(* ===== verification/Session.v ===== *)
(** * From the build to the answer ([cmd/herbarium])

    Both subcommands, one after the other: what a collection that ended well has left
    at the path of the index is what serve starts on, and the answers of the tools,
    called by their names, are about the build that was collected. *)

From S2P Require Import Prelude GoStrings OptRecord Paths Store Meson Ingest CallGraph SourceTools SymbolTools.
From S2P Require Import Reload Preflight Collect EndToEnd Report Tools Command LinkedCalls DumpCalls.
From Stdlib Require Import ZArith Lia.
Import Paths.Resolver.

(** A server whose handles are open on the index [i]. *)
Record serves (s : server) (i : index_tables) : Prop := {
  sv_tables : sv_index s = tools_of i;
  sv_inlining : sv_inline s = inlining_of i;
}.

(** What serve finds at the path of a finished index, if nothing has touched it. *)
Definition finds (w : world) (out : string) (i : index_tables) : Prop :=
  w_index w (Abs (m_cwd (w_machine w)) out) = Database (file_of i).

Lemma serve_check_ok Version w exe out i :
  out ≠ "" → finds w out i → is_Some (match Reload.runServe (Database (file_of i)) with Ok s => Some s | Err _ => None end) →
  p_status (main Version w [exe; "serve"; "--hbr"; out; "--check"]) = Exit 0.
Proof.
  intros Hne Hf [s Hs]. unfold main. cbn [String.eqb Ascii.eqb Bool.eqb]. cbn [p_status]. f_equal.
  assert (parse_serve ["--hbr"; out; "--check"] = Ok (ServeOptions out "" "stdio" ":7473" true, [])) as Hp.
  { unfold parse_serve. change "--hbr" with ("--" +:+ "hbr"). change "--check" with ("--" +:+ "check").
    by rewrite !Parse_text, Parse_bool by (done || by split_and!). }
  unfold runServe_args. rewrite Hp. cbn [so_hbr so_check]. apply String.eqb_neq in Hne. rewrite Hne, Hf.
  by destruct (Reload.runServe _).
Qed.

(** The object files below the directory [root], whose entries are [entries]; Meson's own
    directories at the top do not count. *)
Definition object_file (root : string) (entries : list BuildDir.tree) (p : string) : Prop :=
  ∃ t, t ∈ entries ∧ BuildDir.object_below root t p ∧
    match t with BuildDir.Dir n _ => n ∉ BuildDir.dirsToSkip | BuildDir.File _ => True end.

(** A preparation that ends well has crawled the build directory. *)
Lemma prepare_objects m o globs intro bd :
  prepare m o = Ok (globs, intro, bd) →
  let root := Abs (m_cwd m) (o_builddir o) in
  ∃ entries, m_tree m root = Some entries ∧
    ∀ p, p ∈ BuildDir.Object <$> BuildDir.Objects bd ↔ object_file root entries p.
Proof.
  unfold prepare. destruct (parse_globs _); [|done]. case_match; [done|]. destruct (Meson.Load _ _ _); [|done].
  destruct (filterTargets _ _); [|done]. destruct (m_tree m _) as [entries|]; [|done]. cbn zeta.
  case_match; [|done]. intros [= _ _ <-]. exists entries. split; [done|]. intros p.
  rewrite list_elem_of_fmap. unfold object_file. rewrite <-(BuildDir.Crawl_objects (m_ls m)). naive_solver.
Qed.

(** ** Properties *)

(** C2: Collect, then serve.  When [main] collects and ends well, its preparation has found
    the build directory with all its object files, the description of the build and the
    patterns, and the index its passes make of them is at the destination; [serve
    --check] on it ends well; and there are units — one for each of those objects, its
    dumps read —
    such that a server on this index, called for the tool [list_callees] or
    [list_callers] by its name, gives, when its answer is not cut, exactly the symbols
    that some recorded call joins to the one asked about. *)
Theorem collect_then_serve Version w exe o :
  random_ok (w_machine w) → Base (o_out o) ≠ "/" → o_out o ≠ "" →
  let p := main Version w (exe :: "collect" :: print_collect o) in
  p_status p = Exit 0 →
  ∃ f globs intro bd i tus, last (p_trace p) = Some f ∧ f !! o_out o = Some (Finished i) ∧
    prepare (w_machine w) o = Ok (globs, intro, bd) ∧
    passes (w_machine w) Version o globs intro bd = Val (Ok i) ∧
    (∃ entries, m_tree (w_machine w) (Abs (m_cwd (w_machine w)) (o_builddir o)) = Some entries ∧
       ∀ x, x ∈ BuildDir.Object <$> BuildDir.Objects bd ↔
         object_file (Abs (m_cwd (w_machine w)) (o_builddir o)) entries x) ∧
    Forall2 (λ art tu, parseTU (m_text (w_machine w)) (m_gunzip (w_machine w)) art = Ok tu) (BuildDir.Objects bd) tus ∧
    (∀ w', finds w' (o_out o) i → p_status (main Version w' [exe; "serve"; "--hbr"; o_out o; "--check"]) = Exit 0) ∧
    let pr := NewPathResolver (m_cwd (w_machine w)) (o_builddir o) (o_project_root o) in
    ∀ s, serves s i →
      (∀ u l, callTool s "list_callees" [("caller_usr", JStr u)] = Some (Neighbors_ (Ok (l, false))) →
         ∀ v, v ∈ CallGraph.USR <$> l.*1 ↔ dump_call pr tus u v) ∧
      (∀ v l, callTool s "list_callers" [("callee_usr", JStr v)] = Some (Neighbors_ (Ok (l, false))) →
         ∀ u, u ∈ CallGraph.USR <$> l.*1 ↔ dump_call pr tus u v).
Proof.
  intros Hr Hb Hne p. subst p. rewrite main_collect. cbn zeta. cbn [p_status p_trace]. intros He.
  destruct (runCollect_index _ _ _ _ Hr Hb He) as (f & globs & intro & bd & i & s & Hl & Hf & Hp & Hpass & _).
  pose proof (run_passes_made _ _ _ _ _ _ _ _ Hpass) as [Hm _].
  destruct (made_units _ _ _ _ _ _ _ Hm) as (tus & Htus & Hrun). exists f, globs, intro, bd, i, tus.
  do 3 (split; [done|]). split; [apply passes_run; by exists s|]. split; [by eapply prepare_objects|].
  split; [done|]. split.
  { intros w' Hw. apply (serve_check_ok _ _ _ _ i); [done|done|]. by eapply runServe_made. }
  intros sv [Hsv _]. split.
  - intros u l Hcall. apply (callees_exact _ _ _ _ _ _ _ tus Hm Hrun).
    injection Hcall as Hcall. by rewrite Hsv in Hcall.
  - intros v l Hcall. apply (callers_exact _ _ _ _ _ _ _ tus Hm Hrun).
    injection Hcall as Hcall. by rewrite Hsv in Hcall.
Qed.

(** On the run of [Collect]: collected, checked, and asked for the callees of [main] and
    the callers of [helper]. *)
Lemma collect_then_serve_witness :
  let p := main "dev" ex_world ("herbarium" :: "collect" :: print_collect ex_options) in
  p_status p = Exit 0 ∧
  p_status (main "dev" (World ex_machine ∅ (λ _, Database (file_of ex_index_tables)) None (λ _, None))
              ["herbarium"; "serve"; "--hbr"; "/tmp/x.hbr"; "--check"]) = Exit 0 ∧
  ∃ tus l k, callTool ex_server "list_callees" [("caller_usr", JStr "c:@F@main")] = Some (Neighbors_ (Ok (l, false))) ∧
    callTool ex_server "list_callers" [("callee_usr", JStr "c:a.c@F@helper")] = Some (Neighbors_ (Ok (k, false))) ∧
    CallGraph.USR <$> l.*1 = ["c:a.c@F@helper"] ∧ CallGraph.USR <$> k.*1 = ["c:@F@main"] ∧
    ∀ v, v ∈ CallGraph.USR <$> l.*1 ↔ dump_call (NewPathResolver "/p" "/p/build" "/p") tus "c:@F@main" v.
Proof.
  assert (random_ok (w_machine ex_world)) as Hr by (intros n; apply Nat2Z.is_nonneg).
  assert (p_status (main "dev" ex_world ("herbarium" :: "collect" :: print_collect ex_options)) = Exit 0) as He
    by (vm_compute; reflexivity).
  assert ((last (p_trace (main "dev" ex_world ("herbarium" :: "collect" :: print_collect ex_options))) ≫= λ f, f !! "/tmp/x.hbr") =
    Some (Finished ex_index_tables)) as Hi by (vm_compute; reflexivity).
  destruct (collect_then_serve "dev" ex_world "herbarium" ex_options Hr) as (f & globs & intro & bd & i & tus & Hl & Hf & _ & _ & _ & _ & Hs & Ht);
    [by_decide|by_decide|exact He|].
  rewrite Hl in Hi. change (f !! o_out ex_options = Some (Finished ex_index_tables)) in Hi. rewrite Hf in Hi.
  assert (i = ex_index_tables) as -> by congruence.
  split; [exact He|]. split; [apply Hs; reflexivity|]. exists tus. eexists _, _.
  split; [vm_compute; reflexivity|]. split; [vm_compute; reflexivity|]. split; [vm_compute; reflexivity|]. split; [vm_compute; reflexivity|].
  apply (Ht ex_server); [split; reflexivity|vm_compute; reflexivity].
Defined.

==*==

▶ Problem description
Check every line of the data above for the string "preparation", and copy those that have it.

▶ Your response
(** A preparation that ends well has crawled the build directory. *)
(** C2: Collect, then serve.  When [main] collects and ends well, its preparation has found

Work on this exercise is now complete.